WHAT SHOULD WE MAKE of conservatism in the Trump era? Last spring, Rick Perlstein, a historian of the American right, published a mea culpa in The New York Times Magazine explaining how the election of Donald Trump had led him to reconsider the settled narrative of modern American conservatism. Perlstein bemoaned the fact that 20th-century political historians mostly restricted their attention to establishment figures like William F. Buckley Jr., Barry Goldwater, and Ronald Reagan. Instead, he exhorted his colleagues to look fringeward, to “conservative history’s political surrealists and intellectual embarrassments, its con artists and tribunes of white rage,” in order to understand the foundations of Trumpism.

Though much of its contents were written and published prior to this call to arms, the updated edition of Corey Robin’s The Reactionary Mind can be read as a powerful rejoinder to Perlstein’s argument. Robin posits that the roots of Trumpism are not on the right’s fringe but rather among its standard-bearers, going back as far as Edmund Burke, the father of modern conservatism, and winding through respected figures like Joseph de Maistre, Friedrich Hayek, and Antonin Scalia.

For Robin, Trump’s victory presented less of a conceptual crisis and more of an opportunity to test the thesis of his controversial 2011 book. Although it was published just after the Tea Party’s midterm electoral coup, The Reactionary Mind was largely conceived at the height of the George W. Bush era, with the result that the first edition’s emphasis on the War on Terror as the organizing focus of the right now seems somewhat outdated. Unlike most second editions, which often add little more than a hastily written epilogue, the new version of The Reactionary Mindis substantially different: Robin has fundamentally restructured the chapters and refined his argument. He has refocused on the economic ideas of the right, adding a chapter on the Austrian School and reworking his earlier chapters on Burke to emphasize that ideas about capitalism have long been central to conservatism.

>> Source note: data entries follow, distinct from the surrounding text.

(** The whole loop, seen on the screen. *)
Lemma for_lines_rows circ pre post f g vs (i n : nat) :
  stored circ pre post vs -> changes_line f g vs -> (i + n <= length (linest vs))%nat ->
  exists h', for_lines f n (Z.of_nat i) vs = Done (vs <| store := h' |>) /\ same_links (store vs) h'
  /\ stored circ pre post (vs <| store := h' |>)
  /\ ct h' <$> linest vs = rows_mapped i n (fmap g) (rows vs)
  /\ forall q, q ∉ linest vs -> ct h' q = ct (store vs) q.
Proof.
  intros HS Hf Hle. set (A := take i (linest vs)). set (B := take n (drop i (linest vs))). set (C := drop (i + n) (linest vs)).
  assert (EL : linest vs = A ++ B ++ C).
  { unfold A, B, C. by rewrite <- drop_drop, !take_drop. }
  assert (HA : length A = i) by (unfold A; rewrite length_take; lia).
  assert (HB : length B = n) by (unfold B; rewrite length_take, length_drop; lia).
  assert (HS' : stored circ pre post (vs <| store := store vs |>)) by by rewrite store_id.
  destruct (for_lines_ok circ pre post f g vs Hf n A B C (store vs) HS' EL HB) as (h' & E & S & HS1 & C1).
  rewrite store_id in E. unfold zlen in E. rewrite HA in E. exists h'. split; [exact E|]. split; [exact S|]. split; [exact HS1|].
  pose proof HS as [(Hnd & _) _ _ _ _]. rewrite EL in Hnd. apply NoDup_app in Hnd as (_ & _ & Hnd). apply NoDup_app in Hnd as (Hnd & _ & _).
  split.
  - unfold rows. rewrite EL, !fmap_app. rewrite <- HA, <- HB, <- (length_fmap (ct (store vs)) A), <- (length_fmap (ct (store vs)) B), rows_mapped_app.
    apply NoDup_app in Hnd as (_ & N1 & Hnd). apply NoDup_app in Hnd as (_ & N2 & _).
    assert (Hout : forall X : list Z, (forall q, q ∈ X -> q ∉ B) -> ct h' <$> X = ct (store vs) <$> X).
    { intros X HX. apply list_fmap_ext. intros j q Hq. apply list_elem_of_lookup_2 in Hq. by rewrite C1, decide_False by auto. }
    rewrite (Hout A), (Hout C); [| by intros q Hq HqB; apply (N2 q) | by intros q Hq HqB; apply (N1 q Hq), elem_of_app; left].
    do 2 f_equal. rewrite <- list_fmap_compose. apply list_fmap_ext. intros j q Hq. apply list_elem_of_lookup_2 in Hq. by rewrite C1, decide_True.
  - intros q Hq. rewrite C1, decide_False; [done|]. intros Hin. apply Hq. rewrite EL, !elem_of_app. auto.
Qed.
(* ===== verification/View.v ===== *)
(** The screen as the program sees it (Screens/vsinterf.c): creating a screen,
    resizing and freeing it, and moving the visible region over the scrollback
    buffer; a new screen satisfies the invariant of [Kernel], and moving the
    view keeps it. *)
From S2P Require Import Prelude Window Lines Screen Rows Scrollback Kernel.
Import Lines Screen Rows Scrollback Kernel.

Module View.

(** ** Creating a screen *)

(** The flags of [VSnewscreen] (rsinterf.proto.h). *)
Definition RSWforcesave : Z := 0x8.
Definition RSWignoreBeeps : Z := 0x40.
Definition RSWjumpscroll : Z := 0x200.
Definition RSWvt7bit : Z := 0x800.

(** [VSscreens]: the [stat] of every screen, and [VSinuse]. *)
Record screen_table := mkTable { stats : list Z; VSinuse : Z }.

(** [while (VSIwn < VSmax && VSscreens[VSIwn].stat == 1) VSIwn++;] *)
Fixpoint free_slot (stats : list Z) : Z :=
  match stats with
  | [] => 0
  | s :: stats => if s =? 1 then 1 + free_slot stats else 0
  end.

Definition clear_line (i : Z) (vs : VSscrn) : outcome VSscrn :=
  p ← line_at i vs;
  vs ← set_lattr p 0 vs;
  blank p (allwidth vs + 1) 0 0 vs.

Definition VSIclrbuf (vs : VSscrn) : outcome VSscrn := for_lines clear_line (Z.to_nat (lines vs + 1)) 0 vs.

(** What [VSnewscreen] returns. *)
Inductive created :=
  | NoScreen (code : Z)
  | NewScreen (number : Z) (table : screen_table) (vs : VSscrn).

Section View.
Context `{Memory}.

Definition VSInewlinearray (nrlines : Z) (h : heap) : bool := myNewPtrCritical (sizeof_pointer * nrlines) h.

(** The fields [VSnewscreen] sets, in an uninitialised [vs]. *)
Definition init_screen (vtemulation0 maxlines0 screensave numLines maxwid flags : Z) (vs : VSscrn) : VSscrn :=
  vs <| vtemulation := vtemulation0 |> <| vteightbits := if Z.land flags RSWvt7bit =? 0 then 1 else 0 |>
     <| disableCursor := 0 |> <| linesjumped := 0 |> <| jumpScroll := Z.land flags RSWjumpscroll |>
     <| maxlines := maxlines0 |> <| numlines := 0 |> <| maxwidth := maxwid - 1 |> <| savelines := screensave |>
     <| forcesave := Z.land flags RSWforcesave |> <| attrib := 0 |> <| Pattrib := -1 |> <| x := 0 |> <| y := 0 |>
     <| charset := 0 |> <| trincount := 0 |> <| trinx := 0 |> <| trintag := 0 |> <| G0 := 0 |> <| G1 := 1 |>
     <| DECAWM := 0 |> <| DECCKM := 0 |> <| DECPAM := 0 |> <| DECORG := 0 |> <| DECCM := 1 |> <| IRM := 0 |>
     <| escflg := 0 |> <| top := 0 |> <| bottom := numLines |> <| parmptr := 0 |> <| Rtop := 0 |> <| Rleft := 0 |>
     <| Rright := maxwid - 1 |> <| Rbottom := numLines |> <| ESscroll := 1 |> <| prredirect := 0 |>
     <| ignoreBeeps := Z.land flags RSWignoreBeeps |> <| possibleForce := 0 |>.

(** The storage of a new screen of [numLines + 1] lines, in the list at [bt]. *)
Definition alloc_screen (numLines bt : Z) (h : heap) (vs : VSscrn) : VSscrn :=
  vs <| lines := numLines |> <| tabs := leftover 0 <$> seq 0 (Z.to_nat (usable 255)) |> <| allwidth := 255 |>
     <| store := h |> <| buftop := bt |> <| vistop := bt |> <| scrntop := bt |>.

This revision, far from seeming arbitrary or forced, actually enables Robin’s original ideas about the nature of conservatism to better come to the fore. As his title suggests, Robin sees conservatism less as an autonomous intellectual tradition than as a series of reactions to the progressive left. He defines conservatism as “a meditation on — and theoretical rendition of — the felt experience of having power, seeing it threatened, and trying to win it back.” The sequence begins with Burke’s outrage at the French Revolution, which Robin argues was due less to the revolution’s violence and more to the ways in which it called for inverting the obligations of deference and command.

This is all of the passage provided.